Breast cancer is the most common malignant cancer, and one of the leading causes of death in women. In 2014, approximately 250,000 American women will be diagnosed with breast cancer, and approximately 40,000 will die from this disease.

The chances of getting breast cancer increases the older you get. Death resulting from breast cancer has decreased over the last decade mainly due to the impact of screening mammography, which permits diagnosis at an earlier stage of disease.

About five to six percent of all breast cancers are associated with genetic mutations like BRCA1 and BRCA2 for which testing is available. Women who test positive for BRCA1 or BRCA2 mutations are at increased risk for both breast and ovarian cancer.

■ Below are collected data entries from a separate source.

Lemma new_node_ok a x y s t e place n nd s1 : BInv a x y s -> bpcs s !! t = Some (BStart e place) -> get_object s n = Some (nd, s1) ->
  BInv a x y (at_pc (with_node s1 n (init_node e place nd)) t (if e_high e then BCount n e else BExchange n e)).
Proof.
  intros I H E. destruct (get_object_ok a x y s n nd s1 I E) as (-> & Hcn & Hp1 & Ho & Hpool & Hv). cbn [pool with_pool] in Hpool.
  pose proof (other a x y s t _ I H eq_refl) as Hst. cbn in Hst.
  set (nd' := init_node e place nd). set (pc' := if e_high e then _ else _). set (s' := at_pc _ t pc').
  assert (Hnn : forall m, m <> n -> nodes s' !! m = nodes s !! m) by (intros m Hm; cbn; by rewrite lookup_insert_ne).
  assert (Hne : forall m, m ∈ cn s -> m <> n) by (intros m Hm ->; done).
  assert (K : forall t' p, t' <> t -> bpcs s !! t' = Some p -> pc_ok a x y s' p).
  { apply (keep_pcs a x y s s' t I); try done; [|by left|..].
    - intros m md Hin Em. exists md. split; [|done]. rewrite Hnn; [done|by apply Hne].
    - intros t' m p Hne' Hp' Hom. apply Hnn. intros ->.
      pose proof (sumz_elem (owns n) (bpcs s) t' p (fun z => proj1 (owns_nonneg n z)) Hp'). lia.
    - intros t' m p md Hne' Hp' Em Hu. exists md. split; [|done]. rewrite Hnn; [done|].
      pose proof (i_pcs _ _ _ _ I t' _ Hp') as (i & ? & Hx & _). apply Hne. by eapply list_elem_of_lookup_2. }
  assert (P : forall b, pending (<[n := nd']> (nodes s)) (chain s) b = pending (nodes s) (chain s) b).
  { intros b. apply pending_ext. intros m k Hm. unfold waits. cbn [fst]. rewrite lookup_insert_ne; [done|].
    apply not_eq_sym, Hne, elem_cn. by exists k. }
  assert (W : token pc' = 0 /\ (forall m, owns m pc' = b2z (bool_decide (n = m))) /\ pushes pc' = pushes (BStart e place) /\
    pushes_stop pc' = pushes_stop (BStart e place) /\ ending pc' = 0 /\ waking pc' = 0 /\ freeing pc' = 0 /\ counted pc' = 0 /\
    not_link pc' /\ (forall v, pc' <> JBlocked v) /\ pc_ok a x y s' pc').
  { assert (fresh (nodes s') n e) as Hf.
    { exists nd'. cbn. rewrite lookup_insert_eq. split_and!; try done. by destruct (e_task e). }
    subst pc'. destruct (e_high e) eqn:Eh; split_and!; try done. cbn. by rewrite Eh. }
  destruct W as (W1 & W2 & W3 & W4 & W5 & W6 & W7 & W8 & Hl & HJ & Hok).
  pose proof I as I0. subst s'.
  parts I; rewrite ?P, ?(sumz_insert _ _ _ _ _ H), ?W1, ?W3, ?W4, ?W5, ?W6, ?W7, ?W8; try done; try (cbn; lia).
  - intros m. rewrite (sumz_insert _ _ _ _ _ H), W2. specialize (i_usage0 m). cbn [owns]. destruct (decide (n = m)) as [->|Hm].
    + rewrite (bool_decide_eq_true_2 (m = m)), (bool_decide_eq_false_2 _ Hp1), (sumz_uses_none m (chain s) Hcn), Ho by done.
      rewrite lookup_insert_eq, bool_decide_eq_true_2 by (by eexists). done.
    + rewrite (bool_decide_eq_false_2 (n = m)), lookup_insert_ne by done.
      rewrite (bool_decide_ext (m ∈ pool s1) (m ∈ pool s)) by (by apply Hpool). cbn [b2z]. lia.
  - destruct i_links0 as (L1 & L2 & L3 & L4). split_and!; try apply L1; try done.
    intros i m md Hj Em. change (cn s !! i = Some m) in Hj. change (<[n := nd']> (nodes s) !! m = Some md) in Em.
    rewrite lookup_insert_ne in Em by (apply not_eq_sym, Hne; by eapply list_elem_of_lookup_2).
    specialize (L4 i m md Hj Em). cbn [bpcs at_pc with_pcs].
    unfold link_ok in *. destruct (decide _); [done|]. destruct (decide _); [done|]. destruct L4 as [L4|[L4 L5]]; [by left|].
    right. split; [done|]. by apply (pending_link_move s t (BStart e place)).
  - intros m k Hk. destruct (i_nodes0 m k Hk) as (md & e1 & E1 & E2). exists md, e1. split; [|done].
    rewrite Hnn; [done|]. apply Hne, elem_cn. by exists k.
  - intros t' p Hp'. apply list_lookup_insert_Some in Hp' as [(-> & -> & _)|[Hne' Hp']]; [done|by apply (K t' p)].
  - apply Forall_forall. intros [[m v] k] Hh. destruct (proj1 (Forall_forall _ _) i_handles0 _ Hh) as (md & F1 & F2 & F3).
    unfold handle_ok. cbn [nodes with_node with_nodes with_pool at_pc with_pcs pool chain fst snd] in *. destruct (decide (n = m)) as [->|Hm].
    + exists nd'. rewrite lookup_insert_eq. specialize (Hv v k Hh). cbn. split_and!; [done|lia|lia].
    + exists md. rewrite lookup_insert_ne by done. split_and!; try done. intros Ev. destruct (F3 Ev) as [Fp Fx].
      split; [|done]. by rewrite Hpool.
  - intros b. specialize (i_fifo0 b). cbn [nodes with_node with_nodes with_pool with_chain at_pc with_pcs pushed log chain]. by rewrite P.
  - intros Hc. specialize (i_closing0 Hc). lia.
  - destruct i_stops0 as [? H2]. split; [done|]. intros Es b. rewrite P. by apply H2.
  - by apply one_linker_move.
  - intros t' v Hp'. apply list_lookup_insert_Some in Hp' as [(_ & Ev & _)|[Hne' Hp']]; [by destruct (HJ v)|].
    destruct (i_joiners0 t' v Hp') as [?|?]; [by left|right; cbn; lia].
Qed.
Lemma after_incr_frame (s s1 : queue T) t pb c it user s' : bpcs s !! t = Some pb -> bpcs s1 = bpcs s -> closed s1 = closed s ->
  in_call pb = call_ctx c -> pushes pb = 0 -> pb <> BIdle -> after_incr s1 t c it user = Go s' -> Frame s s'.
Proof.
  intros H E1 E2 Hi Hp Hb. unfold after_incr.
  assert (G : forall pc, in_call pc = call_ctx c -> pushes pc = 0 -> Frame s (at_pc s1 t pc)).
  { intros pc Hi' Hp'. eapply Frame_at; [exact H|done|done| |done]. split; [congruence|lia]. }
  destruct user; [intros E; injection E as <-; by apply G|]. destruct (iter_valid s1 it) as [| |[]]; try done;
    intros E; injection E as <-; by apply G.
Qed.

Lemma scan_frame (s : queue T) t c it user s' : bpcs s !! t = Some (XScan c it user) -> scan s t c it user = Go s' -> Frame s s'.
Proof.
  intros H. unfold scan, node, peek_to_execute. intros E.
  repeat (match type of E with (match ?o with _ => _ end) = _ => destruct o eqn:?; try discriminate E end);
    try (by eapply after_incr_frame; [exact H|..|exact E]); injection E as <-; eapply Frame_at; try done; exact (follows_refl _).
Qed.

Lemma iterator_frame (s : queue T) t c it user hd s' :
  (bpcs s !! t = Some (XIncr c it user) -> incr s t c it user = Go s' -> Frame s s') /\
  (bpcs s !! t = Some (XDtor c it hd) -> destruct_iter s t c it hd = Go s' -> Frame s s').
Proof.
  split; intros H E.
  - unfold incr, node in E.
    repeat (match type of E with (match ?o with _ => _ end) = _ => destruct o eqn:?; try discriminate E end);
      try (by eapply after_incr_frame; [exact H|..|exact E]); injection E as <-; eapply Frame_at; try done; exact (follows_refl _).
  - unfold destruct_iter, node in E.
    repeat (match type of E with (match ?o with _ => _ end) = _ => destruct o eqn:?; try discriminate E end);
      injection E as <-; eapply Frame_at; try done; try exact (follows_refl _); by case_match.
Qed.

Lemma loop_frame (s : queue T) t pc s' : bpcs s !! t = Some pc -> loop_step s t pc = Go s' -> Frame s s'.
Proof.
  intros H E. destruct pc; try done; try (destruct c as [|h ct d own]); try done; cbn [loop_step] in E; unfold return_head, node in E;
    repeat (match type of E with (match ?o with _ => _ end) = _ => destruct o eqn:?; try discriminate E end);
    injection E as <-; try (eapply Frame_return; [exact H|eassumption| |done]); try (eapply Frame_at; [exact H|done|done| |done]);
    split; try done; cbn; repeat case_match; try done; by destruct own.
Qed.

Lemma destroy_frame st (s : queue T) t pc s' : bpcs s !! t = Some pc -> destroy_step st s t pc = Go s' -> Frame s s'.
Proof.
  intros H E. destruct pc; try done; cbn [destroy_step] in E.
  - repeat (match type of E with (match ?o with _ => _ end) = _ => destruct o eqn:?; try discriminate E end).
    injection E as <-. by eapply Frame_at.
  - injection E as <-. split_and!; [done|cbn; by rewrite length_insert, length_map|..]; cbn;
      change (map _ (bpcs s)) with (woken <$> bpcs s).
    + intros t' p H'. apply list_lookup_insert_Some in H' as [(<- & <- & _)|[_ H']]; [by exists (LWake c)|].
      apply lookup_woken in H' as (p0 & H' & ->). exists p0. split; [done|]. by destruct p0.
    + intros t' H' _. rewrite list_lookup_insert_ne by (intros ->; congruence). by rewrite list_lookup_fmap, H'.
  - destruct c as [|h ct d own]; [done|]. injection E as <-. eapply Frame_at; [exact H|done|done| |done]. by destruct own.
Qed.

Lemma tasks_frame (s : queue T) t c old hu p tl nt s' :
  (bpcs s !! t = Some (MCas c old hu) -> more_tasks_cas s t c old hu = Go s' -> Frame s s') /\
  (bpcs s !! t = Some (MReverse c old p tl nt) -> reverse_round s t c old p tl nt = Go s' -> Frame s s').
Proof.
  split; intros H E.
  - unfold more_tasks_cas, node in E.
    repeat (match type of E with (match ?o with _ => _ end) = _ => destruct o eqn:?; try discriminate E end);
      try (by eapply more_result_frame; [exact H|..|exact E]); injection E as <-; eapply Frame_at; try done; exact (follows_refl _).
  - unfold reverse_round, node in E.
    repeat (match type of E with (match ?o with _ => _ end) = _ => destruct o eqn:?; try discriminate E end);
      try (by eapply more_result_frame; [exact H|..|exact E]); injection E as <-; [by apply Frame_keep|].
    eapply Frame_at; try done; exact (follows_refl _).
Qed.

These women should be referred for appropriate counseling to consider options for reducing risk and intensified surveillance which includes combination of annual mammography and breast MRI.

Although the majority of breast cancers are diagnosed as a result of an abnormal mammogram, not all mammographic findings represent cancer, and the majority of mammographic findings represent benign tissue.

Guidelines vary, but most physicians recommend mammogram screening for women age 40 to70 every one to two years.

No age at which it is safe to discontinue screening mammogram is stated, but most professionals recommend receiving screenings up to age 74,or perhaps longer if woman has a life expectancy of at least ten more years.

3D mammogram (tomosysthesis) is another technology that allows radiologists to see cancer more easily and sooner, and it also helps avoid follow up imaging, biopsies, and call back appointments.

3D mammography is also useful for detecting cancer in women at high risk of developing breast cancer including those with dense breast tissue and/or a family history of

breast cancer.

When a woman experiences symptoms such as lumps, nipple discharge, or an abnormal screening mammogram, a diagnostic mammogram can take more pictures of the problem area, and magnify it so that your doctors can make a more thorough evaluation and start a treatment plan and/or targeted ultrasonography to determine the need for tissue sampling or biopsy.

Once the diagnosis of cancer is made, care needs to be coordinated among clinicians in several specialties including breast and reconstructive surgeons, and radiation and medical oncologists.

After surgery, patients might need additional treatments like radiation therapy or systemic therapy such as chemotherapy or hormonal therapy in the form of pills.

A medical oncologist as part of multi- disciplinary team can evaluate and determine the need for such treatments.